The Texas State Auditor's Office says the General Land Office has made mistakes in handling nearly $6 million in contracts over the past few years, including vastly underestimating project costs.
In a report released Tuesday by the State Auditor's Office, "significant weaknesses" in three contracts between 2010 and 2015, ranging from $1 million to $2.8 million were detailed.
The audit states managers who oversaw those contracts for technology, environmental and audit services failed to scrutinize the agency's needs before entering the contracts. If the managers had done so, then the state may have saved hundreds of thousands of dollars, according to the audit.

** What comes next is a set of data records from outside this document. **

(** C9 as stated fails in [float] arithmetic. For the normal [(0.6f, 0.8f, 0)],
    whose [dot(n, n)] is [1.0f], the product of the matrix with itself is not
    the identity: its entry in row 1 and column 1 is [1 + 2^-23]. For the
    axis normal [(0, 0, -1)] and the plane distance [FLT_MAX], [-2.0f * w]
    overflows and the matrix itself holds NaN. *)
Lemma computeReflectionMatrix_product_rounds :
  Binary32.normal_dot Binary32.slanted_plane = Binary32.of_Z 1
  /\ Binary32.mat4_eqb
       (Binary32.mat4_mul (Binary32._computeReflectionMatrix Binary32.slanted_plane)
          (Binary32._computeReflectionMatrix Binary32.slanted_plane))
       Binary32.mat4_identity
     = false
  /\ Binary32.v4y
       (Binary32.col1
          (Binary32.mat4_mul (Binary32._computeReflectionMatrix Binary32.slanted_plane)
             (Binary32._computeReflectionMatrix Binary32.slanted_plane)))
     = S754_finite false 8388609 (-23)
  /\ Binary32.axis_normal Binary32.far_plane
  /\ Binary32.valid (Binary32.v4w Binary32.far_plane) = true
  /\ Binary32.mul (Binary32.of_Z (-2)) (Binary32.v4w Binary32.far_plane)
     = S754_infinity true
  /\ Binary32.v4w (Binary32.col0 (Binary32._computeReflectionMatrix Binary32.far_plane))
     = Binary32.nan
  /\ Binary32.mat4_eqb
       (Binary32.mat4_mul (Binary32._computeReflectionMatrix Binary32.far_plane)
          (Binary32._computeReflectionMatrix Binary32.far_plane))
       Binary32.mat4_identity
     = false.
Proof.
  split_and!; try (vm_compute; reflexivity).
  right. right. split_and!; eexists; reflexivity.
Qed.

(** ** Frame update *)

(** C3. In playback mode the cursor is advanced by the elapsed seconds; when
    the advanced cursor exceeds the packet's duration the pose is finalized at
    time 0 and the cursor becomes exactly 0; the pose is then sampled from the
    packet at the resulting cursor, and finalized with the elapsed seconds.
    Both copies of [_updateAvatar] do so. *)
Theorem updateAvatar_playback (avatar : Z) (deltaSeconds : R) (hmd : ovrAvatarTransform)
    (left right : ovrAvatarHandInputState) (mic : option (list R))
    (packet : ovrAvatarPacket) (packetPlaybackTime : R) (s : state) :
  let advanced := (packetPlaybackTime + deltaSeconds)%R in
  let cursor :=
    if Rgt_dec advanced (ovrAvatarPacket_GetDurationSeconds packet) then 0%R
    else advanced in
  let reset :=
    if Rgt_dec advanced (ovrAvatarPacket_GetDurationSeconds packet)
    then [ovrAvatarPose_Finalize avatar 0] else [] in
  let after :=
    set_sdk (sdk_log s ++ reset
             ++ [ovrAvatar_UpdatePoseFromPacket avatar (packet_address packet) cursor;
                 ovrAvatarPose_Finalize avatar deltaSeconds]) s in
  Avatar_cpp._updateAvatar avatar deltaSeconds hmd left right mic (Some packet)
    packetPlaybackTime s = (Ok cursor, after)
  /\ Part_000._updateAvatar avatar deltaSeconds hmd left right mic (Some packet)
       packetPlaybackTime s = (Ok cursor, after).
Proof.
  simpl. unfold Avatar_cpp._updateAvatar, Part_000._updateAvatar.
  destruct (Rgt_dec _ _) as [Hexceeds|Hwithin]; simpl;
    unfold mbind, M_bind, sdk, mret, M_ret, set_sdk; simpl;
    rewrite <- ?app_assoc; simpl; done.
Qed.

(** The scenario of section 8: a packet of 2 seconds, updates of 1.5 and then
    1 second from cursor 0. The second update resets the cursor to 0; the
    half second of overshoot is dropped. *)
Example updateAvatar_playback_scenario (hmd : ovrAvatarTransform)
    (left right : ovrAvatarHandInputState) :
  let packet := OvrPacket 1 2 in
  let first := Avatar_cpp._updateAvatar 0 (3 / 2) hmd left right None (Some packet) 0
                 initial_state in
  first.1 = Ok (0 + 3 / 2)%R
  /\ (Avatar_cpp._updateAvatar 0 1 hmd left right None (Some packet)
        (0 + 3 / 2) first.2).1 = Ok 0%R.
Proof.
  simpl. unfold Avatar_cpp._updateAvatar. simpl.
  destruct (Rgt_dec (0 + 3 / 2) 2) as [Hgt|_]; [lra|].
  split; [done|].
  unfold mbind, M_bind. simpl.
  destruct (Rgt_dec (0 + 3 / 2 + 1) 2) as [_|Hle]; [done|lra].
Qed.

(** ** Running computations over the static state *)

Lemma bind_run {A B : Type} (m : M A) (k : A -> M B) (s : state) :
  (m ≫= k) s
  = match m s with
    | (Ok a, s') => k a s'
    | (Fault f, s') => (Fault f, s')
    end.
Proof. reflexivity. Qed.

Lemma for_loopM_succ {L : Type} (body : nat -> L -> M L) (start count : nat) (locals : L) :
  for_loopM body start (S count) locals
  = body start locals ≫= for_loopM body (S start) count.
Proof. reflexivity. Qed.

Lemma set_gl_set_gl log names log' names' s :
  set_gl log names (set_gl log' names' s) = set_gl log names s.
Proof. reflexivity. Qed.

Lemma set_gl_id s : set_gl (gl_log s) (gl_names s) s = s.
Proof. by destruct s. Qed.

Lemma gl_run (c : gl_call) (s : state) :
  gl c s = (Ok tt, set_gl (gl_log s ++ [c]) (gl_names s) s).
Proof. reflexivity. Qed.

Lemma assetMap_subscript_absent (id : Z) (s : state) :
  _assetMap s !! id = None ->
  assetMap_subscript id s = (Ok nullptr, set_assetMap (<[id := nullptr]> (_assetMap s)) s).
Proof. intros Habsent. unfold assetMap_subscript. by rewrite Habsent. Qed.

Lemma assetMap_subscript_present (id : Z) (p : ptr) (s : state) :
  _assetMap s !! id = Some p -> assetMap_subscript id s = (Ok p, s).
Proof. intros Hpresent. unfold assetMap_subscript. by rewrite Hpresent. Qed.

Lemma read_array_ok {A : Type} (a : list A) (count : nat) :
  count <= length a -> read_array a count = Ok (take count a).
Proof. intros Hcount. unfold read_array. by rewrite decide_True. Qed.

Lemma index_ok {A : Type} (a : list A) (i : nat) (v : A) :
  a !! i = Some v -> index a i = Ok v.
Proof. intros Hi. unfold index. by rewrite Hi. Qed.

Lemma assign_ok {A : Type} (a : list A) (i : nat) (v : A) :
  i < length a -> assign a i v = Ok (<[i := v]> a).
Proof. intros Hi. unfold assign. by rewrite decide_True. Qed.

(** ** Texture binders on an id that is not loaded *)




(** ** Texture loader: block-compressed mip chains *)

Lemma level_extent_succ (size : Z) (level : nat) :
  level_extent size (S level) = (level_extent size level / 2)%Z.
Proof.
  unfold level_extent. rewrite Nat2Z.inj_succ, Z.pow_succ_r by lia.
  rewrite Z.div_div by lia. f_equal. lia.
Qed.

Lemma to_int32_small (z : Z) : (0 <= z < 2 ^ 31)%Z -> to_int32 z = z.
Proof.
  intros Hz. unfold to_int32, wrap32. rewrite Z.mod_small by lia.
  destruct (z <? 2 ^ 31)%Z eqn:Hlt; [done|]. apply Z.ltb_ge in Hlt. lia.
Qed.

Lemma loadTexture_DXT_body_run (blockSize : Z) (glFormat : GLenum) (level : nat)
    (offset width height : Z) (s : state) :
  _loadTexture_DXT_body blockSize glFormat level (MipLocals offset width height) s
  = (Ok (MipLocals (wrap32 (offset + dxt_level_size blockSize width height))
           (width / 2) (height / 2)),
     set_gl (gl_log s
             ++ [glCompressedTexImage2D (to_int32 (Z.of_nat level)) glFormat
                   (to_int32 width) (to_int32 height)
                   (dxt_level_size blockSize width height) offset])
       (gl_names s) s).
Proof. reflexivity. Qed.

(** The mip loop from level [level] on, entered with the offset and extents
    of that level. *)
Lemma loadTexture_DXT_loop (blockSize : Z) (glFormat : GLenum) (sizeX sizeY : Z)
    (count level : nat) (s : state) :
  for_loopM (_loadTexture_DXT_body blockSize glFormat) level count
    (MipLocals (dxt_level_offset blockSize sizeX sizeY level)
       (level_extent sizeX level) (level_extent sizeY level)) s
  = (Ok (MipLocals (dxt_level_offset blockSize sizeX sizeY (level + count))
           (level_extent sizeX (level + count)) (level_extent sizeY (level + count))),
     set_gl (gl_log s ++ (dxt_level_upload blockSize glFormat sizeX sizeY <$> seq level count))
       (gl_names s) s).
Proof.
  revert level s. induction count as [|count IH]; intros level s.
  - simpl. by rewrite Nat.add_0_r, app_nil_r, set_gl_id.
  - rewrite for_loopM_succ, bind_run, loadTexture_DXT_body_run.
    rewrite <- !level_extent_succ.
    change (wrap32 _) with (dxt_level_offset blockSize sizeX sizeY (S level)).
    rewrite IH. simpl. rewrite set_gl_set_gl, <- app_assoc. simpl.
    by replace (level + S count) with (S level + count) by lia.
Qed.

In one case, the land office didn't consider how much it would cost to hire full-time employees to audit oil and gas royalties instead of using contractors. Hiring four state employees for the work would have cost $426,000, much less than the approximately $1 million contract it now has with Grant Thornton, according to the State Auditor's Office.

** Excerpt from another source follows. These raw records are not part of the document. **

(** X6. The header cells that [extract_tables] stores are normalised, so
    no lower-cased header ends in a space: the alternate column names
    with a trailing space never match, and the look-up of the start and
    end dates goes by "start date" and "end date" alone. *)
Theorem trailing_space_names_never_match :
  ∀ raw : list string,
    let headers_l := map lower (normalized_headers raw) in
    ("start date " ∉ headers_l)
    ∧ ("end date " ∉ headers_l)
    ∧ idx_of headers_l ["start date"; "start date "]
      = idx_of headers_l ["start date"]
    ∧ idx_of headers_l ["end date"; "end date "]
      = idx_of headers_l ["end date"].
Proof.
  intros raw headers_l.
  assert (Hno : ∀ name, rstrip name ≠ name → name ∉ headers_l).
  { intros name Hname.
    intros [h [-> [r [-> _]]%list_elem_of_fmap]]%list_elem_of_fmap.
    apply Hname. by eapply lower_normalized_rstrip. }
  assert (H1 := Hno "start date " ltac:(done)).
  assert (H2 := Hno "end date " ltac:(done)).
  split_and!; [done | done | |]; rewrite !idx_of_pure; f_equal; cbn [resolve].
  - apply index_None in H1. rewrite H1. by destruct (index "start date" _).
  - apply index_None in H2. rewrite H2. by destruct (index "end date" _).
Qed.

Lemma default_references_nonempty : "" ∉ DEFAULT_REFERENCES.
Proof. apply (bool_decide_unpack _). by vm_compute. Qed.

The audit also states the land office also failed to disclose a conflict of interest in one contract and used untrained contract managers.

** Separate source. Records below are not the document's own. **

Lemma batch_generate_run (hr_folder output_folder : path) (w : world) :
  let hr_out := os_path_join output_folder "hr" in
  let lr_out := os_path_join output_folder "lr" in
  can_makedirs w hr_out -> can_makedirs w lr_out ->
  (forall name, lookup w (os_path_join hr_out name) <> Some Dir) ->
  (forall name, lookup w (os_path_join lr_out name) <> Some Dir) ->
  (forall rest, output_folder <> hr_folder ++ rest) ->
  (forall fp, In fp (enumerate w hr_folder) ->
     exists img, lookup w fp = Some (ImageFile img) /\ decoded img) ->
  exists hr_files wb evs w',
    get_all_image_files hr_folder w = (Ok hr_files, w) /\
    batch_process hr_folder output_folder "generate" w = (Ok tt, w') /\
    trace w' = trace w
               ++ [EMakedirs hr_out; EMakedirs lr_out;
                   EPrint ("Found " ++ str_int (Z.of_nat (List.length hr_files))
                           ++ " HR images")%string;
                   EPrint "Mode: generate LR patches by downsampling HR."]
               ++ evs
               ++ [EPrint (newline ++ "Finished. Processed "
                           ++ str_int (Z.of_nat (List.length hr_files))
                           ++ " HR images.")%string;
                   EPrint ("Output HR dir: " ++ str_path hr_out)%string;
                   EPrint ("Output LR dir: " ++ str_path lr_out)%string] /\
    adds_dirs w wb /\
    fs w' = apply_saves evs (fs wb) /\
    Forall (patch_save hr_out lr_out) evs /\
    opened evs = map snd hr_files /\
    map fst (saves evs)
    = flat_map (fun it => pair_targets hr_out lr_out (path_stem (snd it))
                            (Z.to_nat PATCHES_PER_IMAGE)) hr_files /\
    (forall k v, In (k, v) hr_files -> k = path_stem v) /\
    NoDup (map fst hr_files) /\
    Concrete.printed evs
    = map (fun j => ("  Processed " ++ str_int j ++ "/"
                     ++ str_int (Z.of_nat (List.length hr_files))
                     ++ " HR images...")%string)
          (filter (fun j => j mod 20 =? 0)
                  (map (fun i => 1 + Z.of_nat i) (seq 0 (List.length hr_files)))).
Proof.
  intros hr_out lr_out Hc1 Hc2 Hsub1 Hsub2 Hout Hsrc.
  assert (Hne1 : hr_out <> []) by (unfold hr_out, os_path_join; destruct output_folder; discriminate).
  assert (Hne2 : lr_out <> []) by (unfold lr_out, os_path_join; destruct output_folder; discriminate).
  destruct (makedirs_effect hr_out w Hc1 Hne1)
    as (wa & na & E1 & Htr1 & Hadd1 & Hd1 & Hk1 & Hn1).
  destruct (makedirs_effect lr_out wa (can_makedirs_adds_dirs _ _ _ Hadd1 Hc2) Hne2)
    as (wb & nb & E2 & Htr2 & Hadd2 & Hd2 & Hk2 & Hn2).
  pose proof (adds_dirs_trans _ _ _ Hadd1 Hadd2) as Hadd.
  assert (Hkeep : forall q n, lookup w q = Some n -> lookup wb q = Some n).
  { intros q n Hq. destruct Hadd as [_ Hadd]. destruct (Hadd q) as [Eq | [Eq _]]; congruence. }
  assert (Hkeep2 : forall q n, lookup wa q = Some n -> lookup wb q = Some n).
  { intros q n Hq. destruct Hadd2 as [_ Hadd2]. destruct (Hadd2 q) as [Eq | [Eq _]]; congruence. }
  assert (Hlen1 : List.length hr_out = S (List.length output_folder)).
  { unfold hr_out, os_path_join. rewrite length_app. cbn. lia. }
  assert (Hlen2 : List.length lr_out = S (List.length output_folder)).
  { unfold lr_out, os_path_join. rewrite length_app. cbn. lia. }
  assert (Hkeys : map fst (fs wb) = map fst (fs w) ++ (na ++ nb)).
  { rewrite Hk2, Hk1, app_assoc. reflexivity. }
  assert (Hnews : Forall (fun q => (List.length q <= S (List.length output_folder))%nat
                                   /\ removelast q <> hr_folder) (na ++ nb)).
  { apply Forall_app. split.
    - eapply Forall_impl; [| exact Hn1]. intros q (k & Hk & ->). split.
      + rewrite length_firstn. lia.
      + apply prefix_not_child; assumption.
    - eapply Forall_impl; [| exact Hn2]. intros q (k & Hk & ->). split.
      + rewrite length_firstn. lia.
      + apply prefix_not_child; assumption. }
  assert (Hready : forall d, (d = hr_out \/ d = lr_out) ->
            lookup wb d = Some Dir ->
            (forall name, lookup w (os_path_join d name) <> Some Dir) ->
            out_ready wb d).
  { intros d Hdd Hdir Hsub. split.
    - unfold is_dir. destruct d; [reflexivity |]. rewrite Hdir. reflexivity.
    - intros name Hc.
      assert (Hin : In (os_path_join d name) (map fst (fs wb))).
      { apply (dict_get_Some_key path_eqb path_eqb_eq _ _ _ Hc). }
      rewrite Hkeys in Hin. apply in_app_or in Hin as [Hin | Hin].
      + apply (dict_get_key path_eqb path_eqb_eq) in Hin.
        fold (lookup w (os_path_join d name)) in Hin.
        destruct (lookup w (os_path_join d name)) as [n |] eqn:El; [| congruence].
        rewrite (Hkeep _ _ El) in Hc. injection Hc as ->. exact (Hsub name El).
      + rewrite Forall_forall in Hnews. destruct (Hnews _ Hin) as [Hl _].
        unfold os_path_join in Hl. rewrite length_app in Hl. cbn in Hl.
        destruct Hdd as [-> | ->]; lia. }
  assert (Hho : out_ready wb hr_out).
  { apply Hready; [left; reflexivity | apply Hkeep2; exact Hd1 | exact Hsub1]. }
  assert (Hlo : out_ready wb lr_out).
  { apply Hready; [right; reflexivity | exact Hd2 | exact Hsub2]. }
  assert (Henum : enumerate wb hr_folder = enumerate w hr_folder).
  { apply (enumerate_new_keys w wb hr_folder (na ++ nb) Hkeys).
    eapply Forall_impl; [| exact Hnews]. intros q [_ Hq]. exact Hq. }
  rewrite get_all_image_files_enumerate.
  set (hr_files := fold_left _ (enumerate w hr_folder) []).
  exists hr_files, wb. unfold batch_process. fold hr_out lr_out.
  unfold bind at 1. rewrite E1. unfold bind at 1. rewrite E2.
  unfold bind at 1. rewrite get_all_image_files_enumerate, Henum. fold hr_files.
  unfold bind at 1, print at 1, log at 1.
  rewrite String.eqb_refl.
  unfold bind at 1 2, print at 1, log at 1.
  match goal with
  | |- context [batch_loop hr_files hr_out lr_out _ 0 ?w0] => set (w1 := w0)
  end.
  assert (Hsd : same_dirs wb w1) by (apply same_dirs_fs; reflexivity).
  destruct (batch_loop_run hr_out lr_out (List.length hr_files) hr_files 0 w1)
    as (w2 & evs & El & Ht & Ho & Hs & Hp).
  { apply (out_ready_same_dirs wb); assumption. }
  { apply (out_ready_same_dirs wb); assumption. }
  { intros n hp Hin.
    apply FilesMore.dict_fold_sound in Hin as [[] | [_ Hin]].
    destruct (Hsrc hp Hin) as (img & Hl & Hdec). exists img. split; [| exact Hdec].
    unfold lookup, w1. cbn [fs]. fold (lookup wb hp). apply Hkeep. exact Hl. }
  destruct (emits_batch_loop hr_out lr_out (List.length hr_files) hr_files 0 w1)
    as (evs2 & T2 & F2 & Q2).
  rewrite El in T2, F2. cbn [snd] in T2, F2.
  rewrite Ht in T2. apply app_inv_head in T2. subst evs2.
  rewrite El. rewrite Z.add_0_l.
  unfold bind, print, log. cbn [trace fs rng].
  exists evs. eexists. split; [reflexivity |]. split; [reflexivity |]. cbn [trace fs].
  split; [| split; [| split; [| split; [| split; [| split; [| split; [| split]]]]]]].
  - rewrite Ht. unfold w1. cbn [trace]. rewrite Htr2, Htr1, <- !app_assoc. reflexivity.
  - exact Hadd.
  - exact F2.
  - exact Q2.
  - exact Ho.
  - exact Hs.
  - intros k v Hin. apply FilesMore.dict_fold_sound in Hin as [[] | [Hk _]]. exact Hk.
  - apply dict_fold_NoDup; [exact string_eqb_eq | constructor].
  - exact Hp.
Qed.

Spokesman Bryan Preston for the land office said the agency has already addressed a number of the report's findings. All three contracts were signed during former Land Commissioner Jerry Patterson's tenure.
Since taking office in January, Commissioner George P. Bush has established a compliance and ethics division and has required all contract managers to complete the comptroller's contract management training. Bush also is updating the agency's contracting processes to comply with new safeguards recently adopted by the Legislature.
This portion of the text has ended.